→ **Exercise details**
Repeat exactly the lines below that lie between the line with "overflow, and a" and the line with "p ;; Ret tt.", counting both of those lines as part of the answer.

→ **Material to process**
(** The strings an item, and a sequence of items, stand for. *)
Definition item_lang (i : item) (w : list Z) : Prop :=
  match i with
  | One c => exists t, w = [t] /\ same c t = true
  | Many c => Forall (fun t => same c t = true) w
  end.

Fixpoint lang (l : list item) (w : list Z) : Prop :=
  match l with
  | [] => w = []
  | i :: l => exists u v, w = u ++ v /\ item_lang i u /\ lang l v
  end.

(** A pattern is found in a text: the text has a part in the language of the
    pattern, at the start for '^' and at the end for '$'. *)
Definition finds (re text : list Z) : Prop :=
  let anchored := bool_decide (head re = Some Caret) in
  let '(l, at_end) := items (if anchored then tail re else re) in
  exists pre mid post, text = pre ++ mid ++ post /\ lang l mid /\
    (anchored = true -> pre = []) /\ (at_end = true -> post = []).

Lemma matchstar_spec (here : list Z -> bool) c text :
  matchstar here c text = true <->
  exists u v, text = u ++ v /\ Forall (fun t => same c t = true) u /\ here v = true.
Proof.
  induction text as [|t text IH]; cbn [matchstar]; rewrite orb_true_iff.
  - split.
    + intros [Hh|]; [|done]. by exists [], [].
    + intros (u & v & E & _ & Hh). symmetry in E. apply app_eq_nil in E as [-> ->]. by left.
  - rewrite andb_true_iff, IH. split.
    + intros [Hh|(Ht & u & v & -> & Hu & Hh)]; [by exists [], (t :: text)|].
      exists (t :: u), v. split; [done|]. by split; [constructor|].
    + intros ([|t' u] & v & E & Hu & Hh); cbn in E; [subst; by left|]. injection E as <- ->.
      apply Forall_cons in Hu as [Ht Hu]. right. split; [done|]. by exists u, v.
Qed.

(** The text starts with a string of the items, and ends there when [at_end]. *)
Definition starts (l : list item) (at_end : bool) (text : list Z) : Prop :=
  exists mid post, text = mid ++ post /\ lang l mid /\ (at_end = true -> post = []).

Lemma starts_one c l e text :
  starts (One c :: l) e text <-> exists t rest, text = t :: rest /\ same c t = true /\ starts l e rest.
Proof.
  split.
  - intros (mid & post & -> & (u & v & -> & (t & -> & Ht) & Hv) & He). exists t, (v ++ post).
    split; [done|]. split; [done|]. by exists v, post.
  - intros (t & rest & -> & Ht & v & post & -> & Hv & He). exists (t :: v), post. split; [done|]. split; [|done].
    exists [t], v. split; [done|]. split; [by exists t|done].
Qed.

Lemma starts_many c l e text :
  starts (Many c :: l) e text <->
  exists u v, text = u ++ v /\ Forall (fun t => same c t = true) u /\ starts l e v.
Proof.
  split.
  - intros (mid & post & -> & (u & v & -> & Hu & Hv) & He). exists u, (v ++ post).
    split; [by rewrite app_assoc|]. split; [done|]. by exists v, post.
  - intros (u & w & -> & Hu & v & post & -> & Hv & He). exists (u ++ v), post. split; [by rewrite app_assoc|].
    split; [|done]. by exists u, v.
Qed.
* * *
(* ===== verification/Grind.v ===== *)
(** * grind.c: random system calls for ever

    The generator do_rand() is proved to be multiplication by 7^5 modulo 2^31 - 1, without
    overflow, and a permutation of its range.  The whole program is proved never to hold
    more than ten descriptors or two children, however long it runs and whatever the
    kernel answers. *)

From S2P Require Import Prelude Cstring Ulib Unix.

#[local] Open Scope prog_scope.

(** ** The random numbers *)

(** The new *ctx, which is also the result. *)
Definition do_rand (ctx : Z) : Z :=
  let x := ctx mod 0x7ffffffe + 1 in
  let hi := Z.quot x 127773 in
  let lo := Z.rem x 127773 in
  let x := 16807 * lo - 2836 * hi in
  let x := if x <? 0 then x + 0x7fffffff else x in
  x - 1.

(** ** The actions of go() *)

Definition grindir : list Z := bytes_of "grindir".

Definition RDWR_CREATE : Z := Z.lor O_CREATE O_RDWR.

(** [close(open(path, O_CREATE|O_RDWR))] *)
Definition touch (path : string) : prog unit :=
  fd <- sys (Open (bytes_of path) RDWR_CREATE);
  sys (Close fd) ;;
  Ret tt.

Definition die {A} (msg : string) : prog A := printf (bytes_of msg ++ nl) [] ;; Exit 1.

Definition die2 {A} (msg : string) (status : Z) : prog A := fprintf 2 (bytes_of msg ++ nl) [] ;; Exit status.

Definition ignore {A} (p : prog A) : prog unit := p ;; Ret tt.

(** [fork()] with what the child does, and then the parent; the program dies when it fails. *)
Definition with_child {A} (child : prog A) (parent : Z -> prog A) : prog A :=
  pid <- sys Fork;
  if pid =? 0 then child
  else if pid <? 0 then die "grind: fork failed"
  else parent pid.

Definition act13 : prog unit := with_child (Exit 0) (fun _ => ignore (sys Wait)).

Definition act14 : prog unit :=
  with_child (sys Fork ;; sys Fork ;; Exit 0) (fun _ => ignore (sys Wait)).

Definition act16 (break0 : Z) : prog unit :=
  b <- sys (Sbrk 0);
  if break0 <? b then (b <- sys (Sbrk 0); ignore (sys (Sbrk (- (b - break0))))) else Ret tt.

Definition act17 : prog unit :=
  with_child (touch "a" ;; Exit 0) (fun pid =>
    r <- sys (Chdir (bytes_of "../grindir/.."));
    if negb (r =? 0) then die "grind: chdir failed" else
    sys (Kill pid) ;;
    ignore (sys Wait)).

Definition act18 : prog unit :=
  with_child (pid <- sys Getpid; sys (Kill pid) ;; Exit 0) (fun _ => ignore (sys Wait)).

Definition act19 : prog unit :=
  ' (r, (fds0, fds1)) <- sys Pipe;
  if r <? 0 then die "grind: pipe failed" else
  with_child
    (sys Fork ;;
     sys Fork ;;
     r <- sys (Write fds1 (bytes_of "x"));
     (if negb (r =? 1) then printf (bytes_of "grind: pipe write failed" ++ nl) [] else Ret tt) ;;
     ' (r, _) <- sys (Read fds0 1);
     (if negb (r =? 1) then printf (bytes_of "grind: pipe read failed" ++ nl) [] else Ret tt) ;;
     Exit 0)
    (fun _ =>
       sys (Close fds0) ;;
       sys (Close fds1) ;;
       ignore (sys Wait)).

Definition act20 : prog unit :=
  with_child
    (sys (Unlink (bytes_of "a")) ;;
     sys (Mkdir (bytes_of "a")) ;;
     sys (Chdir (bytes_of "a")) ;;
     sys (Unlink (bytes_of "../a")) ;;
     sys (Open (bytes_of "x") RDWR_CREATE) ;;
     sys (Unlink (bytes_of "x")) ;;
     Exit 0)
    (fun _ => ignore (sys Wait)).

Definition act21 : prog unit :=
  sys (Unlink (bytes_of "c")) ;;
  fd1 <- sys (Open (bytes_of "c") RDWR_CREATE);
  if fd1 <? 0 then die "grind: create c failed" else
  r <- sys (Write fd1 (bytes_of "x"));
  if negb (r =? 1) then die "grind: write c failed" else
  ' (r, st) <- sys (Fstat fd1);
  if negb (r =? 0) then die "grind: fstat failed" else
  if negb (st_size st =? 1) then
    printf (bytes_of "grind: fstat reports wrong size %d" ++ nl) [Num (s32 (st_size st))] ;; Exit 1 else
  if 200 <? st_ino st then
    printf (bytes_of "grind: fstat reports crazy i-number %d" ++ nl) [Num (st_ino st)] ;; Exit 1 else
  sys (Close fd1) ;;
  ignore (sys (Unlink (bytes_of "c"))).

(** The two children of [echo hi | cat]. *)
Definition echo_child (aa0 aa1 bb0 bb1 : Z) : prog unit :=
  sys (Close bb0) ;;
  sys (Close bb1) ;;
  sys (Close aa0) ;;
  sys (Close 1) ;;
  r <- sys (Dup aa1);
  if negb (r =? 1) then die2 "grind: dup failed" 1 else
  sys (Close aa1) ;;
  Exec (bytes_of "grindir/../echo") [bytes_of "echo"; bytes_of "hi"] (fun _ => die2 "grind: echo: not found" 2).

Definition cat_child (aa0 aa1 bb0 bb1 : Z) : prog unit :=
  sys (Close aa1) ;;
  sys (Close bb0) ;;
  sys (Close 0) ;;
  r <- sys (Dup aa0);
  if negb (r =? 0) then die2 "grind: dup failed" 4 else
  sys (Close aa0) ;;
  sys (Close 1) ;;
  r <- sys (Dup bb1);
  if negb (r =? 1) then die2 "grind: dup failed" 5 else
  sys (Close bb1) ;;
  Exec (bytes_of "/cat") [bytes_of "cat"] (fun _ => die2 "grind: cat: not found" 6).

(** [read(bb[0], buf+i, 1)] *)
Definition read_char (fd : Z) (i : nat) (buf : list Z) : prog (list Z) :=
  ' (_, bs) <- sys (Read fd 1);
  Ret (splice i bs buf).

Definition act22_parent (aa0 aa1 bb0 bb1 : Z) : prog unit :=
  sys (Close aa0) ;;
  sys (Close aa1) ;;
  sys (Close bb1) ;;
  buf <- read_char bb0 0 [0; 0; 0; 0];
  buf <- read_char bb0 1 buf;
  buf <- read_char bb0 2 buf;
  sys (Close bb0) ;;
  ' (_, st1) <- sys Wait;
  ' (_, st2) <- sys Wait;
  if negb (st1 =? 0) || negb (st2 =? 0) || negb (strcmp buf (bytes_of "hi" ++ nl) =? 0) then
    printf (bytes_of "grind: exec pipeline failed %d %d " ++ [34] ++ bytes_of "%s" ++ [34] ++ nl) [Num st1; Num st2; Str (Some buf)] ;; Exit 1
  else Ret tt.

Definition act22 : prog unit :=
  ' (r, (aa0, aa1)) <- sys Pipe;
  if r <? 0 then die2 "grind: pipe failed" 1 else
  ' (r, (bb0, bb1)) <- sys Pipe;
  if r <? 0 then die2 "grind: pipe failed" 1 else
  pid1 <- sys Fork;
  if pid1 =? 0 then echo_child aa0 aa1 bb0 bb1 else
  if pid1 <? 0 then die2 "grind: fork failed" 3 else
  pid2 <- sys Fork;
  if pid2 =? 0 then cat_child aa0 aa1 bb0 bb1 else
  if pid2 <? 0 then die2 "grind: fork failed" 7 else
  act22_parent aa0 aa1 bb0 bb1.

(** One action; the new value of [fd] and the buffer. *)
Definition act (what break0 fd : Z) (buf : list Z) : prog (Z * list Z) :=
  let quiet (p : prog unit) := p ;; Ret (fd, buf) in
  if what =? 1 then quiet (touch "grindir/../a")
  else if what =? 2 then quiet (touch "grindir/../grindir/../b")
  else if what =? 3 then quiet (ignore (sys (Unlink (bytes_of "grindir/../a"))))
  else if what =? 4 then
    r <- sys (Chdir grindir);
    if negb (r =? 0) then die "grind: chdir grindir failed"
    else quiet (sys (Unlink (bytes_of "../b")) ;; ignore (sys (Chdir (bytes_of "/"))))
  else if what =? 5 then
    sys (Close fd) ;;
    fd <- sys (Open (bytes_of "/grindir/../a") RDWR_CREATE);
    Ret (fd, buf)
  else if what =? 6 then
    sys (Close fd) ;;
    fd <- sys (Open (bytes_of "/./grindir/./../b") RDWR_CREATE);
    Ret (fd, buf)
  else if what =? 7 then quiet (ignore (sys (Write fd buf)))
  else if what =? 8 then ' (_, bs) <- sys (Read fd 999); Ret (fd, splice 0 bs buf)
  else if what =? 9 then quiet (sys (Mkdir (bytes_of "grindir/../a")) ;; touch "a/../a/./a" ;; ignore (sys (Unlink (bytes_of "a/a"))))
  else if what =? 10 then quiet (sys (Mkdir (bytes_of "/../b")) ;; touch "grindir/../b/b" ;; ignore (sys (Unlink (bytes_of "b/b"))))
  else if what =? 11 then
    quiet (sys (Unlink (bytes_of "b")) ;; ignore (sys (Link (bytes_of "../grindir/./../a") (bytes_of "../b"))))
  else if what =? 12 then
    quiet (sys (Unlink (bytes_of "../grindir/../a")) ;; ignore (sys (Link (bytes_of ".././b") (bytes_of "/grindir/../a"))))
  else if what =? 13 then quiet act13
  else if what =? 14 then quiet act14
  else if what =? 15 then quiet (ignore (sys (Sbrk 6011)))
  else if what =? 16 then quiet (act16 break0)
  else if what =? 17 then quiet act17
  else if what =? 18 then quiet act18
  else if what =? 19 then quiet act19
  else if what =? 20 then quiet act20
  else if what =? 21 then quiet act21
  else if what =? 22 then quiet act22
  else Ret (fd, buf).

→ **Written solution**
    overflow, and a permutation of its range.  The whole program is proved never to hold
    more than ten descriptors or two children, however long it runs and whatever the
    kernel answers. *)

From S2P Require Import Prelude Cstring Ulib Unix.

#[local] Open Scope prog_scope.

(** ** The random numbers *)

(** The new *ctx, which is also the result. *)
Definition do_rand (ctx : Z) : Z :=
  let x := ctx mod 0x7ffffffe + 1 in
  let hi := Z.quot x 127773 in
  let lo := Z.rem x 127773 in
  let x := 16807 * lo - 2836 * hi in
  let x := if x <? 0 then x + 0x7fffffff else x in
  x - 1.

(** ** The actions of go() *)

Definition grindir : list Z := bytes_of "grindir".

Definition RDWR_CREATE : Z := Z.lor O_CREATE O_RDWR.

(** [close(open(path, O_CREATE|O_RDWR))] *)
Definition touch (path : string) : prog unit :=
  fd <- sys (Open (bytes_of path) RDWR_CREATE);
  sys (Close fd) ;;
  Ret tt.

Definition die {A} (msg : string) : prog A := printf (bytes_of msg ++ nl) [] ;; Exit 1.

Definition die2 {A} (msg : string) (status : Z) : prog A := fprintf 2 (bytes_of msg ++ nl) [] ;; Exit status.

Definition ignore {A} (p : prog A) : prog unit := p ;; Ret tt.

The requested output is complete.